Do you accept care from you friends? When does it become uncomfortable? Is it an amount of money, an amount of time, or a level of intimacy that causes discomfort? How do you offer care? How do you respond when it is accepted, and when it is rejected?

Self-study and open conversations with friends can be helpful in figuring out where you need to put more attention. It is highly likely that the attention needs to be on you.

Self-love, self-care, and community-care

In recent years, self-love became a buzzword, closely followed by self-care, in the attempt to get people to recognize their own value and to take care of themselves, prioritising their needs rather than sacrificing their own to meet those of others.

It has become popular enough to be an area of significant focus in self-help books, women’s groups, and mental health social media channels. Self-love is an important concept that must be actioned in self-care which is helpful in finding, restoring, and maintaining balance in our lives.

More recently, there have been calls for the practice of community-care. It comes from recognition that self-care is important and has changed people’s lives, and the reality that many of the people who need care the most do not have the capacity or the resources to do it for themselves, and they should not have to. We are in community for a reason. We are supposed to support, encourage, and care for one another.

Community care is about contributing what we can to ensure that everyone has what they need. This could mean an office closes for one week after the busiest period of the year because the staff need time to rest and recover. It could mean a religious institution has a group of people that visits people who are ill and/or unable to leave their homes. Further than that, there is support for that group of people so the same small group is not doing it every single week of the year and each person has access to mental health services, recognising that this work can affect people deeply.

It is critical that we recognize that community care requires the participation of people who understand and are committed to caring for themselves.

Every participant has to know their own needs, their own limits, and their own non-negotiable. This means there is self-love, self-awareness, and a practice of self-care. For many of the people around us, community care does not seem possible because they have not yet learned to love and care for themselves.

We can think about this in relation to issues of national concern and, in particular, human rights. How are specific communities impacted by both conditions and events, how do we respond to their specific needs, and how would the responses be different if we had a practice of self-love and community-care?

Our positions on and reactions to national issues and events are indicative of our relationships with ourselves as much as they are related to our relationships - and lack of relationships - with one another.

Giving love to yourself

Last month, I attended a session hosted by The Institute for Radical Permission with Sonya Renee Taylor and Adrienne Marie Brown who were in conversation with ALOK Vaid-Menon. One of the most thought-provoking comments from ALOK was about the way romantic love and romantic relationships are often prioritised.

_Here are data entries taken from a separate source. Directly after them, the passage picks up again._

(** * ES6 module to AMD conversion: a shallow embedding of [src/module.js]

    The class [Module] of [src/module.js] rewrites the syntax tree of an
    ES6 module into one [define(...)] call.  The tree is an ESTree value,
    that is a JavaScript object graph; it is embedded here as the type
    [value] of JavaScript data, and every method of the class becomes a
    function on the body of the program node.

    Conventions of the embedding:
    - reading a property of a value that is not an object gives
      [VUndefined] (JavaScript raises a TypeError on [undefined] and
      [null]; ESTree input never reaches such a read);
    - the embedding has no error path: its functions are total and
      return a value also where the source raises, which it does in
      such a read and in the call of [hasOwnProperty] once a module
      named [hasOwnProperty] has been given a parameter; a property
      proved of a result holds of the source whenever it returns;
    - objects are compared structurally where the source compares
      primitives with [===];
    - the tree is mutated in place by the source; the embedding passes the
      body of the program node from one step to the next. *)

From Stdlib Require Import String Ascii List Bool ZArith Lia Arith.
From Stdlib Require Import DecimalString.
Import ListNotations.
Open Scope string_scope.
Open Scope list_scope.

(** ** JavaScript values *)

#[local] Unset Elimination Schemes.
Inductive value : Type :=
| VUndefined
| VNull
| VBool (b : bool)
| VNum (n : Z)
| VStr (s : string)
| VArr (items : list value)
| VObj (fields : list (string * value)).
#[local] Set Elimination Schemes.

(** The induction principle that reaches below arrays and objects. *)
Section Induction.
Variable P : value -> Prop.
Hypothesis Hundef : P VUndefined.
Hypothesis Hnull : P VNull.
Hypothesis Hbool : forall b, P (VBool b).
Hypothesis Hnum : forall n, P (VNum n).
Hypothesis Hstr : forall s, P (VStr s).
Hypothesis Harr : forall xs, (forall x, In x xs -> P x) -> P (VArr xs).
Hypothesis Hobj : forall fs, (forall k x, In (k, x) fs -> P x) -> P (VObj fs).

Fixpoint value_deep_ind (v : value) : P v :=
  match v with
  | VUndefined => Hundef
  | VNull => Hnull
  | VBool b => Hbool b
  | VNum n => Hnum n
  | VStr s => Hstr s
  | VArr xs =>
      Harr xs
        ((fix items (l : list value) : forall x, In x l -> P x :=
            match l with
            | [] => fun _ (H : False) => match H with end
            | y :: l' => fun x H =>
                match H with
                | or_introl e => eq_ind y P (value_deep_ind y) x e
                | or_intror H' => items l' x H'
                end
            end) xs)
  | VObj fs =>
      Hobj fs
        ((fix fields (l : list (string * value))
            : forall k x, In (k, x) l -> P x :=
            match l with
            | [] => fun _ _ (H : False) => match H with end
            | (k', y) :: l' => fun k x H =>
                match H with
                | or_introl e =>
                    eq_ind y P (value_deep_ind y) x (f_equal snd e)
                | or_intror H' => fields l' k x H'
                end
            end) fs)
  end.
End Induction.
Definition simple_escape (e : ascii) : option ascii :=
  match N_of_ascii e with
  | 34%N => Some dquote | 92%N => Some backslash | 47%N => Some "/"%char
  | 98%N => Some "008"%char | 102%N => Some "012"%char | 110%N => Some "010"%char
  | 114%N => Some "013"%char | 116%N => Some "009"%char
  | _ => None
  end.

Definition prepend (s : string) (r : option (string * string)) : option (string * string) :=
  match r with Some (t, rest) => Some (s +:+ t, rest) | None => None end.

(** The characters of a string literal up to its closing quote. *)
Fixpoint parse_chars (s : string) : option (string * string) :=
  match s with
  | "" => None
  | String c s1 =>
      if bool_decide (c = dquote) then Some ("", s1)
      else if bool_decide (c = backslash) then
        match s1 with
        | "" => None
        | String e s2 =>
            if bool_decide (e = "u"%char) then
              match s2 with
              | String h1 (String h2 (String h3 (String h4 s3))) =>
                  match hex4 h1 h2 h3 h4 with
                  | None => None
                  | Some r =>
                      let lone := prepend (utf8 (if is_high r || is_low r then replacement_char else r))
                                          (parse_chars s3) in
                      if is_high r then
                        match s3 with
                        | String b (String u (String l1 (String l2 (String l3 (String l4 s4))))) =>
                            match hex4 l1 l2 l3 l4 with
                            | Some r2 =>
                                if bool_decide (b = backslash) && bool_decide (u = "u"%char) && is_low r2
                                then prepend (utf8 (65536 + (r - 55296) * 1024 + (r2 - 56320))%N) (parse_chars s4)
                                else lone
                            | None => lone
                            end
                        | _ => lone
                        end
                      else lone
                  end
              | _ => None
              end
            else match simple_escape e with
                 | Some ch => prepend (String ch "") (parse_chars s2)
                 | None => None
                 end
        end
      else if (N_of_ascii c <? 32)%N then None
      else prepend (String c "") (parse_chars s1)
  end.

(** The longest run of digits at the front. *)
Fixpoint take_digits (s : string) : string * string :=
  match s with
  | String c s' => if is_digit c then let '(d, r) := take_digits s' in (String c d, r) else ("", s)
  | "" => ("", "")
  end.

(** [s] without its first character, when that is [c]. *)
Definition expect (c : ascii) (s : string) : option string :=
  match s with
  | String a s' => if bool_decide (a = c) then Some s' else None
  | "" => None
  end.

Definition some_digits (s : string) : option (string * string) :=
  match take_digits s with
  | ("", _) => None
  | (d, r) => Some (d, r)
  end.

Definition parse_int_part (s : string) : option (string * string) :=
  match expect "0" s with
  | Some s' => Some ("0", s')
  | None => some_digits s
  end.

Definition parse_frac (s : string) : option (string * string) :=
  match expect "." s with
  | Some s' => prepend "." (some_digits s')
  | None => Some ("", s)
  end.

Definition parse_sign (s : string) : string * string :=
  match expect "+" s, expect "-" s with
  | Some t, _ => ("+", t)
  | None, Some t => ("-", t)
  | None, None => ("", s)
  end.

Definition parse_exp (s : string) : option (string * string) :=
  match expect "e" s, expect "E" s with
  | Some s', _ => let '(sg, s2) := parse_sign s' in prepend ("e" +:+ sg) (some_digits s2)
  | None, Some s' => let '(sg, s2) := parse_sign s' in prepend ("E" +:+ sg) (some_digits s2)
  | None, None => Some ("", s)
  end.

Definition parse_number (s : string) : option (string * string) :=
  let '(sg, s0) := match expect "-" s with Some t => ("-", t) | None => ("", s) end in
  match parse_int_part s0 with
  | None => None
  | Some (i, s1) =>
      match parse_frac s1 with
      | None => None
      | Some (f, s2) => prepend (sg +:+ i +:+ f) (parse_exp s2)
      end
  end.

(** [s] without the prefix [lit]. *)
Fixpoint strip (lit s : string) : option string :=
  match lit with
  | "" => Some s
  | String c lit' => match expect c s with Some s' => strip lit' s' | None => None end
  end.

(** ** Values *)

Fixpoint parse_value (n : nat) (s : string) {struct n} : option (json * string) :=
  match n with
  | O => None
  | S n =>
      match skip_ws s with
      | "" => None
      | String c s1 =>
          if bool_decide (c = "{"%char) then
            match expect "}" (skip_ws s1) with
            | Some s2 => Some (JObj [], s2)
            | None => match parse_members n s1 with
                      | Some (m, r) => Some (JObj m, r) | None => None end
            end
          else if bool_decide (c = "["%char) then
            match expect "]" (skip_ws s1) with
            | Some s2 => Some (JArr [], s2)
            | None => match parse_elems n s1 with
                      | Some (l, r) => Some (JArr l, r) | None => None end
            end
          else if bool_decide (c = dquote) then
            match parse_chars s1 with Some (t, r) => Some (JStr t, r) | None => None end
          else if bool_decide (c = "t"%char) then
            match strip "rue" s1 with Some r => Some (JBool true, r) | None => None end
          else if bool_decide (c = "f"%char) then
            match strip "alse" s1 with Some r => Some (JBool false, r) | None => None end
          else if bool_decide (c = "n"%char) then
            match strip "ull" s1 with Some r => Some (JNull, r) | None => None end
          else
            match parse_number (String c s1) with
            | Some (l, r) => Some (JNum l, r) | None => None end
      end
  end
with parse_elems (n : nat) (s : string) {struct n} : option (list json * string) :=
  match n with
  | O => None
  | S n =>
      match parse_value n s with
      | None => None
      | Some (v, r) =>
          match expect "," (skip_ws r) with
          | Some r' =>
              match parse_elems n r' with Some (l, r2) => Some (v :: l, r2) | None => None end
          | None =>
              match expect "]" (skip_ws r) with
              | Some r' => Some ([v], r')
              | None => None
              end
          end
      end
  end
with parse_members (n : nat) (s : string) {struct n} : option (list (string * json) * string) :=
  match n with
  | O => None
  | S n =>
      match expect dquote (skip_ws s) with
      | None => None
      | Some s1 =>
          match parse_chars s1 with
          | None => None
          | Some (k, r) =>
              match expect ":" (skip_ws r) with
              | None => None
              | Some r1 =>
                  match parse_value n r1 with
                  | None => None
                  | Some (v, r2) =>
                      match expect "," (skip_ws r2) with
                      | Some r3 =>
                          match parse_members n r3 with
                          | Some (m, r4) => Some ((k, v) :: m, r4) | None => None end
                      | None =>
                          match expect "}" (skip_ws r2) with
                          | Some r3 => Some ([(k, v)], r3)
                          | None => None
                          end
                      end
                  end
              end
          end
      end
  end.

Definition json_parse (s : string) : option json :=
  match parse_value (2 * String.length s + 2) s with
  | Some (j, r) => match skip_ws r with "" => Some j | _ => None end
  | None => None
  end.

(** [json.Valid]. *)
Definition json_valid (s : string) : bool :=
  match json_parse s with Some _ => true | None => false end.

(** JSON text written with single quotes in place of double quotes. *)
Fixpoint dq (s : string) : string :=
  match s with
  | "" => ""
  | String c s' => String (if bool_decide (c = "'"%char) then dquote else c) (dq s')
  end.

Example json_ex1 : json_parse (dq "{'a': [1, -2.5e3, true, null], 'b':{}}")
  = Some (JObj [("a", JArr [JNum "1"; JNum "-2.5e3"; JBool true; JNull]); ("b", JObj [])]).
Proof. vm_compute. reflexivity. Qed.
Example json_ex2 : json_parse (dq "{'a': 1") = None.
Proof. vm_compute. reflexivity. Qed.
Example json_ex3 : json_parse (dq "'\u0041\n\ud83d\ude00'")
  = Some (JStr (String "A" (String "010" (utf8 128512)))).
Proof. vm_compute. reflexivity. Qed.

(** ** The parser consumes its input, and its fuel suffices *)

Abbreviation slen := String.length.

Lemma slen_app s t : slen (s +:+ t) = slen s + slen t.
Proof. induction s as [|a s IH]; [done|]. rewrite string_app_cons. simpl. by rewrite IH. Qed.

Lemma skip_ws_len s : slen (skip_ws s) <= slen s.
Proof. induction s as [|c s IH]; simpl; [done|]. destruct (is_ws c); simpl; lia. Qed.

Lemma skip_ws_cons_len s c s' : skip_ws s = String c s' -> slen s' < slen s.
Proof. intros H. pose proof (skip_ws_len s) as Hl. rewrite H in Hl. simpl in Hl. lia. Qed.

Lemma prepend_inv s r t rest :
  prepend s r = Some (t, rest) -> exists t', r = Some (t', rest) /\ t = s +:+ t'.
Proof. destruct r as [[t' r']|]; simpl; intros [= <- <-]; eauto. Qed.

Lemma parse_chars_len s t r : parse_chars s = Some (t, r) -> slen r < slen s.
Proof.
  revert t. induction s as [s IH] using (induction_ltof1 _ slen). unfold ltof in IH. intros t.
  destruct s as [|c s1]; [done|]. cbn [parse_chars].
  assert (Hrec : forall u v, slen u <= slen s1 -> prepend v (parse_chars u) = Some (t, r) ->
            slen r < slen (String c s1)).
  { intros u v Hu Hp. apply prepend_inv in Hp as (t' & Hp & _).
    apply IH in Hp; [|simpl; lia]. simpl. lia. }
  repeat case_match; subst; try done; intros Heq;
    try (eapply Hrec; [|exact Heq]; simpl; lia).
  injection Heq as <- <-. simpl. lia.
Qed.

Lemma take_digits_len s : slen (snd (take_digits s)) <= slen s.
Proof.
  induction s as [|c s IH]; simpl; [done|].
  destruct (is_digit c); simpl; [|done]. destruct (take_digits s); simpl in *. lia.
Qed.

Lemma expect_len c s s' : expect c s = Some s' -> slen s = S (slen s').
Proof. destruct s as [|a s]; simpl; [done|]. case_bool_decide; [|done]. by intros [= <-]. Qed.

Lemma expect_ws_len c s s' : expect c (skip_ws s) = Some s' -> slen s' < slen s.
Proof. intros H%expect_len. pose proof (skip_ws_len s). lia. Qed.

Lemma some_digits_len s d r : some_digits s = Some (d, r) -> slen r < slen s.
Proof.
  unfold some_digits. destruct s as [|a s]; simpl; [done|]. pose proof (take_digits_len s) as Hl.
  destruct (is_digit a); [|done]. destruct (take_digits s) as [d' r'].
  intros [= _ <-]. simpl in *. lia.
Qed.

Lemma parse_sign_len s sg r : parse_sign s = (sg, r) -> slen r <= slen s.
Proof.
  unfold parse_sign. destruct (expect "+" s) eqn:E1; [|destruct (expect "-" s) eqn:E2];
    intros [= _ <-]; try apply expect_len in E1; try apply expect_len in E2; lia.
Qed.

In talking about love and self-acceptance, they noted that love is discussed and treated as though it is a limited resource that can only be accessed by certain people.

We can think about what we see as determinants of love and whether or not people are worthy of love, from their appearance in relation to Eurocentric beauty standards to their socioeconomic status.

ALOK said, “My first politicisation was not about being queer — it’s about being a single person. And like wait, what? You mean I have to find someone else for me to get access to this unshakeable security? Actually, I can give that to [myself].”

Capacity to care

Many among us have yet to start the journey toward truly loving and caring for ourselves and creating a sense of security. In some cases, the same people attempt to be in community with others, comment on those in need, and rail against people whose aim is to offer assistance. Building the capacity to care is a step that is often skipped, particularly when people accept positions and seek to assert their new found power.

Building that capacity is not even considered by people who are operating under the assumption that love and care, along with many other resources, including rights and justice, are limited and/or must be earned.

One of the most difficult tasks we have in front of us today is rejecting the scarcity mentality, and that will help us to understand that human rights are inherent, inalienable, universal, and indivisible, that equality will benefit all of us, and that love and care are not just fluffy concepts, but practices that are necessary for our survival.

This is self-work, and it is collective work. The pledge to the flag of The Bahamas ends with “united in love and service”. As we approach the celebration of 50 years of independence, we ought to take time to think about those words, and whether or not we are prepared to make them true.